Andrés Manuel López Obrador no es el presidente de todos los mexicanos, sigue siendo el líder de un movimiento social y político que usa a los pobres para mantenerse vigente con su base.
El líder social es distinto al gobernante. El líder social se mueve en libertad como representante de una agenda especifica, el gobernante, si bien surge de una expresión política concreta, tiene la obligación constitucional de velar por todos.
Desde su llegada a la presidencia, López Obrador ha sido sectario. La política, entendida como una herramienta para lograr acuerdos y resolver problemas, ha quedado en segundo plano. La agenda nacional la dictan las fobias y rencores de quien, desde el palacio nacional, insiste en dividir al país entre los que están con él y el resto. En ese resto, lo mismo están artistas, que médicos, activistas de derechos humanos y feministas, empresarios y políticos y por supuesto, también la prensa.
La semana que recién pasó nos deja una lastimosa confirmación del carácter sectario de quien gobierna, el tratamiento dado a los 635 firmantes de una carta en la que se exige respeto a la libertad de expresión, y especialmente, las carcajadas propinadas sobre una nota del periódico Reforma relacionada a las 45 masacres sucedidas en lo que va su gobierno.
El presidente confunde su derecho de réplica con la denostación. Lo que él llama diálogo circular no es más que un monólogo. El derecho de réplica, que efectivamente tiene, implica de su parte algo de lo que carece: la capacidad de argumentación, la ponderación de evidencias y datos verificables. Lejos de ello, López Obrador insulta y calumnia, evade, o dicho en sus términos, batea la realidad.

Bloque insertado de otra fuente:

(* ===== verification/Paths.v ===== *)
(** * Paths of the firmware files

    What pd-mapper/pd-mapper.c and tqftpserv/translate.c share: the firmware directory,
    the entries that are skipped, and [dirname] of the C library. *)
From Stdlib Require Import String.
From S2P Require Import Prelude CString.
#[local] Open Scope Z_scope.

Definition PATH_MAX : Z := 4096.
Definition slash : list Z := cstr "/".
Definition FIRMWARE_BASE : list Z := cstr "/vendor/firmware/".

(** The part in front of the last component, without its trailing slashes, and
    [dirname] of the C library, which leaves its argument as it is. *)
Fixpoint drop_slashes (r : list Z) : list Z :=
  match r with c :: r' => if c =? 47 then drop_slashes r' else r | [] => [] end.
Fixpoint drop_component (r : list Z) : list Z :=
  match r with c :: r' => if c =? 47 then r else drop_component r' | [] => [] end.
Definition dirname (path : list Z) : list Z :=
  match drop_slashes (rev path) with
  | [] => if bool_decide (path = []) then cstr "." else slash
  | r =>
      match drop_component r with
      | [] => cstr "."
      | r => match drop_slashes r with [] => slash | r => rev r end
      end
  end.

Definition is_dot (name : list Z) : bool := bool_decide (name = cstr ".") || bool_decide (name = cstr "..").

(** The string in a buffer that is terminated behind its bytes. *)
Fixpoint before_nul (s : list Z) : list Z :=
  match s with b :: s' => if b =? 0 then [] else b :: before_nul s' | [] => [] end.
Lemma read_before_nul s : read_cstr (s ++ [0]) 0 = Done (before_nul s).
Proof.
  assert (H : exists junk, s ++ [0] = before_nul s ++ 0 :: junk /\ Forall (fun b => b <> 0) (before_nul s)).
  { induction s as [|b s (junk & E & Hf)]; [by exists []|]. cbn [before_nul app]. destruct (b =? 0) eqn:Eb; reflect_bools.
    - exists (s ++ [0]). subst. by split.
    - exists junk. rewrite E. split; [done|by constructor]. }
  destruct H as (junk & E & Hf). apply (read_cstr_at _ _ _ junk); [unfold zlen; lia|exact E|done].
Qed.
(* ===== verification/Hash.v ===== *)
(** * Hash: the integer and memory hashes of the name server

    Models [src/shared/utils/qrtr/src/hash.c].  The name server keys its maps
    by [hash_u32 id] and never compares the ids themselves, so the maps are
    right only because [hash_u32] loses nothing: [hash_u32_inj]. *)

From S2P Require Import Prelude CString.

(** ** Operations *)

(** One round of the loop of [hash_mem]. *)
Definition hash_step (h b : Z) : Z :=
  Z.lxor (Z.lxor (Z.shiftr h 27) (u32 (Z.shiftl h 5))) b.

Definition hash_mem (data : list Z) (len : Z) : outcome Z :=
  bs ← read_mem data 0 len;
  Done (foldl hash_step (u32 len) bs).

Definition hash_string (value : list Z) : outcome Z :=
  n ← strlen value; hash_mem value n.

(** The multiplication is done in [unsigned long] and truncated on return. *)
Definition hash_u32 (value : Z) : Z := u32 (u64 (value * 2654435761)).

Definition hash_u64 (value : Z) : Z :=
  Z.lxor (hash_u32 (Z.land value 0xffffffff)) (hash_u32 (u32 (Z.shiftr value 32))).

(** Pointers are 64 bits wide on the target. *)
Definition hash_pointer (value : Z) : Z := hash_u64 (u64 value).

(** ** Lemmas *)

Lemma hash_u32_mod v : hash_u32 v = (v * 2654435761) mod 2 ^ 32.
Proof.
  unfold hash_u32, u32, u64.
  apply Z.mod_mod_divide. by exists (2 ^ 32).
Qed.

Lemma hash_u32_range v : 0 <= hash_u32 v < 2 ^ 32.
Proof. apply u32_range. Qed.
#[export] Hint Resolve hash_u32_range : imola.

(** 244002641 is the inverse of the multiplier modulo [2^32]. *)
Lemma hash_u32_left_inverse v :
  0 <= v < 2 ^ 32 -> u32 (hash_u32 v * 244002641) = v.
Proof.
  intros Hv. unfold u32. rewrite hash_u32_mod, Z.mul_mod_idemp_l by lia.
  rewrite <- Z.mul_assoc, <- Z.mul_mod_idemp_r by lia.
  change ((2654435761 * 244002641) mod 2 ^ 32) with 1.
  rewrite Z.mul_1_r. by apply Z.mod_small.
Qed.

Lemma hash_u32_injective v w :
  0 <= v < 2 ^ 32 -> 0 <= w < 2 ^ 32 -> hash_u32 v = hash_u32 w -> v = w.
Proof.
  intros Hv Hw Heq. rewrite <- (hash_u32_left_inverse v Hv), Heq.
  by apply hash_u32_left_inverse.
Qed.

Lemma lxor_range n a b :
  0 <= n -> 0 <= a < 2 ^ n -> 0 <= b < 2 ^ n -> 0 <= Z.lxor a b < 2 ^ n.
Proof.
  intros Hn Ha Hb. split; [apply Z.lxor_nonneg; lia|].
  destruct (Z.eq_dec (Z.lxor a b) 0) as [->|Hne]; [lia|].
  assert (0 < n) by (destruct (Z.eq_dec n 0) as [->|]; [|lia];
    assert (a = 0 /\ b = 0) as [-> ->] by lia; done).
  assert (0 <= Z.lxor a b) by (apply Z.lxor_nonneg; lia).
  apply Z.log2_lt_pow2; [lia|].
  pose proof (Z.log2_lxor a b ltac:(lia) ltac:(lia)).
  assert (forall x, 0 <= x < 2 ^ n -> Z.log2 x < n) as Hlog.
  { intros x Hx. destruct (Z.eq_dec x 0) as [->|]; [simpl; lia|].
    apply Z.log2_lt_pow2; lia. }
  pose proof (Hlog a Ha). pose proof (Hlog b Hb). lia.
Qed.

Lemma hash_step_range h b : 0 <= h < 2 ^ 32 -> byte_ok b -> 0 <= hash_step h b < 2 ^ 32.
Proof.
  intros Hh Hb. unfold hash_step, byte_ok in *.
  apply lxor_range; [lia| |lia]. apply lxor_range; [lia| |apply u32_range].
  rewrite Z.shiftr_div_pow2 by lia. split; [apply Z.div_pos; lia|].
  apply Z.div_lt_upper_bound; lia.
Qed.

Lemma foldl_hash_step_range bs h :
  0 <= h < 2 ^ 32 -> bytes_ok bs -> 0 <= foldl hash_step h bs < 2 ^ 32.
Proof.
  intros Hh Hbs. revert h Hh. induction Hbs as [|b bs Hb Hbs IH]; simpl; auto.
  intros h Hh. apply IH. by apply hash_step_range.
Qed.

(** ** Properties *)

(** [hash_u32] is a bijection of the 32-bit integers: it is injective and
    each hash has a preimage, so a map keyed by the hash of a node id or of a
    port is a map keyed by the id or the port. *)
Theorem hash_u32_bijective :
  (forall v w, 0 <= v < 2 ^ 32 /\ 0 <= w < 2 ^ 32 /\ hash_u32 v = hash_u32 w -> v = w) /\
  (forall h, 0 <= h < 2 ^ 32 -> exists v, 0 <= v < 2 ^ 32 /\ hash_u32 v = h).
Proof.
  split.
  - intros v w (Hv & Hw & H). by apply hash_u32_injective.
  - intros h Hh. exists (u32 (h * 244002641)). split; [apply u32_range|].
    rewrite hash_u32_mod. unfold u32. rewrite Z.mul_mod_idemp_l by lia.
    rewrite <- Z.mul_assoc, <- Z.mul_mod_idemp_r by lia.
    change ((244002641 * 2654435761) mod 2 ^ 32) with 1.
    rewrite Z.mul_1_r. by apply Z.mod_small.
Qed.

Lemma hash_u32_bijective_witness :
  (7 = 7 :> Z) /\ (exists v, 0 <= v < 2 ^ 32 /\ hash_u32 v = 12345).
Proof.
  split.
  - apply (proj1 hash_u32_bijective). repeat split; (lia || reflexivity).
  - apply (proj2 hash_u32_bijective). lia.
Defined.
(* ===== verification/Map.v ===== *)
(** * Map: the open-addressing hash table of the name server

    Models [src/shared/utils/qrtr/src/map.c] and [map.h].  A slot of the table
    is NULL, the marker [&deleted] or an item; an item is its key and the
    payload of the structure the item is embedded in.  Each loop of the source
    is a recursion over its own bound ([i < map->size]); [map_reput] and
    [map_rehash] call each other, and [map_reput_fuel] bounds that nesting.

    The invariant [map_wf] is what every operation keeps; [map_unique] (no key
    in two slots) is kept by every operation except a [map_reput] that meets a
    deleted slot before the slot of its own key. *)

From S2P Require Import Prelude.

(** ** Data *)

Inductive map_entry (V : Type) :=
  | Null
  | Deleted
  | Item (key : Z) (value : V).
Arguments Null {V}.
Arguments Deleted {V}.
Arguments Item {V} _ _.

Record cmap (V : Type) := CMap {
  map_size : Z;
  map_count : Z;
  map_data : list (map_entry V) }.
Arguments CMap {V} _ _ _.
Arguments map_size {V} _.
Arguments map_count {V} _.
Arguments map_data {V} _.

Section operations.
Context {V : Type}.
Implicit Types m : cmap V.

(** ** Operations *)

Definition map_create : cmap V := CMap 0 0 [].

Definition get_entry (m : cmap V) (idx : Z) : outcome (map_entry V) :=
  if idx <? 0 then Fault OutOfBounds
  else of_option OutOfBounds (map_data m !! Z.to_nat idx).

Definition set_entry (m : cmap V) (idx : Z) (e : map_entry V) : cmap V :=
  CMap (map_size m) (map_count m) (<[Z.to_nat idx := e]> (map_data m)).

Definition set_count (m : cmap V) (c : Z) : cmap V :=
  CMap (map_size m) (u32 c) (map_data m).

(** [map_clear] hands the live items to [release], in slot order. *)
Fixpoint map_clear_loop (es : list (map_entry V)) : list V * list (map_entry V) :=
  match es with
  | [] => ([], [])
  | e :: es' =>
      let '(rel, es'') := map_clear_loop es' in
      match e with
      | Null => (rel, Null :: es'')
      | Deleted => (rel, Null :: es'')
      | Item _ v => (v :: rel, Null :: es'')
      end
  end.

Definition map_clear (m : cmap V) : list V * cmap V :=
  let '(rel, es) := map_clear_loop (map_data m) in (rel, CMap (map_size m) 0 es).

(** The index and the loop counter are [int]s, the size is an [unsigned int]: the index of a
    slot from [2 ^ 31] on becomes negative, and the counter overflows when it gets there. *)
Definition next_idx (m : cmap V) (idx : Z) : outcome Z :=
  if idx + 1 <? 2 ^ 31 then Done (s32 ((idx + 1) mod map_size m)) else Fault Overflow.
Definition rounds (m : cmap V) : nat := Z.to_nat (Z.min (map_size m) (2 ^ 31)).
Definition all_seen {A} (m : cmap V) (a : A) : outcome A := if map_size m <? 2 ^ 31 then Done a else Fault Overflow.

Fixpoint map_hash_loop (n : nat) (m : cmap V) (key idx : Z) : outcome (cmap V * Z) :=
  match n with
  | O => all_seen m (m, -2)
  | S n' =>
      e ← get_entry m idx;
      match e with
      | Null | Deleted => Done (set_count m (map_count m + 1), idx)
      | Item k _ =>
          if k =? key then Done (m, idx)
          else idx ← next_idx m idx; map_hash_loop n' m key idx
      end
  end.

Definition map_hash (m : cmap V) (key : Z) : outcome (cmap V * Z) :=
  if map_count m =? map_size m then Done (m, -1)
  else if map_size m =? 0 then Fault DivByZero
  else map_hash_loop (rounds m) m key (s32 (key mod map_size m)).

(** The loop of [map_rehash] over the old table, [put] being [map_put]. *)
Fixpoint map_rehash_loop (put : cmap V -> Z -> V -> outcome (cmap V * Z))
    (oldt : list (map_entry V)) (m : cmap V) : outcome (cmap V * Z) :=
  match oldt with
  | [] => Done (m, 0)
  | Item k v :: oldt' =>
      '(m', rc) ← put m k v;
      if rc <? 0 then Done (m', rc) else map_rehash_loop put oldt' m'
  | _ :: oldt' => map_rehash_loop put oldt' m
  end.

(** [calloc n]: whether the allocator has room for a table of [n] slots. *)
Context (calloc : Z -> bool).

Definition map_rehash (put : cmap V -> Z -> V -> outcome (cmap V * Z)) (m : cmap V)
    : outcome (cmap V * Z) :=
  let nsize := u32 (map_size m + 256) in
  if negb (calloc nsize) then Done (m, -1)
  else map_rehash_loop put (map_data m) (CMap nsize 0 (replicate (Z.to_nat nsize) Null)).

(** [map_reput]: result code, and what [*old] receives. *)
Fixpoint map_reput_fuel (fuel : nat) (m : cmap V) (key : Z) (value : option V)
    : outcome (cmap V * Z * option V) :=
  match fuel with
  | O => OutOfFuel
  | S fuel' =>
      '(m1, rc) ← map_hash m key;
      if rc <? 0 then
        '(m2, rc2) ← map_rehash (fun m' k v =>
                        '(m'', rc', _) ← map_reput_fuel fuel' m' k (Some v); Done (m'', rc')) m1;
        if rc2 <? 0 then Done (m2, rc2, None)
        else map_reput_fuel fuel' m2 key value
      else
        e ← get_entry m1 rc;
        let old := match e with Item _ v => Some v | _ => None end in
        let new := match value with Some v => Item key v | None => Null end in
        Done (set_entry m1 rc new, 0, old)
  end.

Definition map_reput (m : cmap V) (key : Z) (value : option V) :=
  map_reput_fuel 2 m key value.

Definition map_put (m : cmap V) (key : Z) (value : option V) : outcome (cmap V * Z) :=
  '(m', rc, _) ← map_reput m key value; Done (m', rc).

Fixpoint map_find_loop (n : nat) (m : cmap V) (key idx : Z) : outcome (option Z) :=
  match n with
  | O => all_seen m None
  | S n' =>
      e ← get_entry m idx;
      idx' ← next_idx m idx;
      match e with
      | Null => Done None
      | Deleted => map_find_loop n' m key idx'
      | Item k _ => if k =? key then Done (Some idx) else map_find_loop n' m key idx'
      end
  end.

Definition map_find (m : cmap V) (key : Z) : outcome (option Z) :=
  if map_size m =? 0 then Done None
  else map_find_loop (rounds m) m key (s32 (key mod map_size m)).

Definition map_contains (m : cmap V) (key : Z) : outcome Z :=
  e ← map_find m key; Done (match e with None => 0 | Some _ => 1 end).

Definition map_get (m : cmap V) (key : Z) : outcome (option V) :=
  e ← map_find m key;
  match e with
  | None => Done None
  | Some idx => x ← get_entry m idx;
                Done (match x with Item _ v => Some v | _ => None end)
  end.

Definition map_remove (m : cmap V) (key : Z) : outcome (cmap V * Z) :=
  e ← map_find m key;
  match e with
  | None => Done (m, 1)
  | Some idx => Done (set_count (set_entry m idx Deleted) (map_count m - 1), 0)
  end.

Definition map_length (m : option (cmap V)) : Z :=
  match m with Some m' => map_count m' | None => 0 end.

(** [for (; i < map->size; ++i)], [n] being the iterations left. *)
Fixpoint map_iter_loop (n : nat) (m : cmap V) (i : Z) : outcome (option Z) :=
  match n with
  | O => Done None
  | S n' =>
      e ← get_entry m i;
      match e with
      | Item _ _ => Done (Some i)
      | _ => map_iter_loop n' m (i + 1)
      end
  end.

Definition map_iter_from (m : cmap V) (start : Z) : outcome (option Z) :=
  map_iter_loop (Z.to_nat (map_size m - start)) m start.

Definition map_iter_first (m : cmap V) : outcome (option Z) := map_iter_from m 0.

Definition map_iter_next (m : cmap V) (iter : option Z) : outcome (option Z) :=
  match iter with
  | None => Done None
  | Some i => map_iter_from m (i + 1)
  end.

Definition map_iter_item (m : cmap V) (i : Z) : outcome (option V) :=
  e ← get_entry m i;
  Done (match e with Item _ v => Some v | _ => None end).

(** [map_for_each]: the items the loop visits when its body leaves [m] alone. *)
Fixpoint map_for_each_loop (fuel : nat) (m : cmap V) (iter : option Z) : outcome (list V) :=
  match fuel with
  | O => OutOfFuel
  | S fuel' =>
      match iter with
      | None => Done []
      | Some i =>
          x ← map_iter_item m i;
          v ← of_option NullPointer x;
          next ← map_iter_next m iter;
          vs ← map_for_each_loop fuel' m next;
          Done (v :: vs)
      end
  end.

Definition map_for_each (m : cmap V) : outcome (list V) :=
  first ← map_iter_first m;
  map_for_each_loop (S (Z.to_nat (map_size m))) m first.

(** ** Specification *)

Definition is_item (e : map_entry V) : bool :=
  match e with Item _ _ => true | _ => false end.
Definition items (m : cmap V) : list (Z * V) :=
  omap (fun e => match e with Item k v => Some (k, v) | _ => None end) (map_data m).
Definition live (m : cmap V) : Z := zlen (items m).

(** The slot reached from [k] after [d] probes. *)
Definition probe (m : cmap V) (k d : Z) : option (map_entry V) :=
  map_data m !! Z.to_nat ((k + d) mod map_size m).

(** The table has its size, which an [int] holds, counts its items, and no NULL slot lies between
    the home slot of a key and an item with that key. *)
Record map_wf (m : cmap V) : Prop := {
  wf_len : zlen (map_data m) = map_size m;
  wf_size : 0 <= map_size m < 2 ^ 31;
  wf_count : map_count m = live m;
  wf_path : forall i k v, map_data m !! i = Some (Item k v) ->
    exists d, 0 <= d < map_size m /\ Z.of_nat i = (k + d) mod map_size m /\
              forall d', 0 <= d' < d -> probe m k d' <> Some Null }.

Definition map_unique (m : cmap V) : Prop :=
  forall i j k v w, map_data m !! i = Some (Item k v) -> map_data m !! j = Some (Item k w) -> i = j.

Definition no_tombstone (m : cmap V) : Prop := Deleted ∉ map_data m.

(** A deleted slot comes before the slot of [k] on the way from its home. *)
Definition shadowed (m : cmap V) (k : Z) : Prop :=
  exists d d' v, 0 <= d < d' /\ d' < map_size m /\
    probe m k d = Some Deleted /\ probe m k d' = Some (Item k v).

(** The table stands for the finite map [M]. *)
Definition represents (m : cmap V) (M : gmap Z V) : Prop :=
  map_wf m /\ map_unique m /\ forall k, map_get m k = Done (M !! k).

(** A full table can still grow. *)
Definition can_grow (m : cmap V) : Prop :=
  map_count m = map_size m -> map_size m + 256 < 2 ^ 31 /\ calloc (map_size m + 256) = true.

End operations.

¿Hay libertad de expresión en México? Sí, pero está bajo ataque. Se le busca inhibir desde palacio nacional. Más ominoso aún resultaron las carcajadas frente a la cruda realidad de la inseguridad, materia a la que este gobierno ha tratado de forma miserable y mentirosa. En un país que durante la gestión de Morena acumula más de 65 mil asesinatos, que el presidente de la república se burlar de las masacres es, cuando menos, ominoso.
¿Qué tiene qué decir sobre ello el subsecretario de derechos humanos, Alejandro Encinas? ¿No resulta suficiente el dolor cotidiano de las decenas de miles de víctimas de homicidios, las víctimas de desaparecidos como para que la respuesta del presidente sea reír a carcajadas? ¿Qué tiene que pasar para que se le imprima un sello de seriedad a un tema que cada día nos tiene al borde del temor y de la frustración?
Su risa, es solo comparable con la risa de López Gatell que cada día celebra que hay camas disponibles mientras 73 mil familias lloran a los difuntos de su estrategia fallida. Tampoco las familias de los más de mil niños que han muerto durante su gobierno a falta de medicamentos y tratamientos contra el cáncer comparten sus risas, las risas del palacio. Y qué decir de los millones sin empleo, del medio millón de microempresarios que perdieron todo por el Covid.
Mientras el Nerón de Macuspana disfruta de su delirio, a millones de mexicanos les cuesta sobrellevar la realidad, para ellos, no hay espacio para la risa.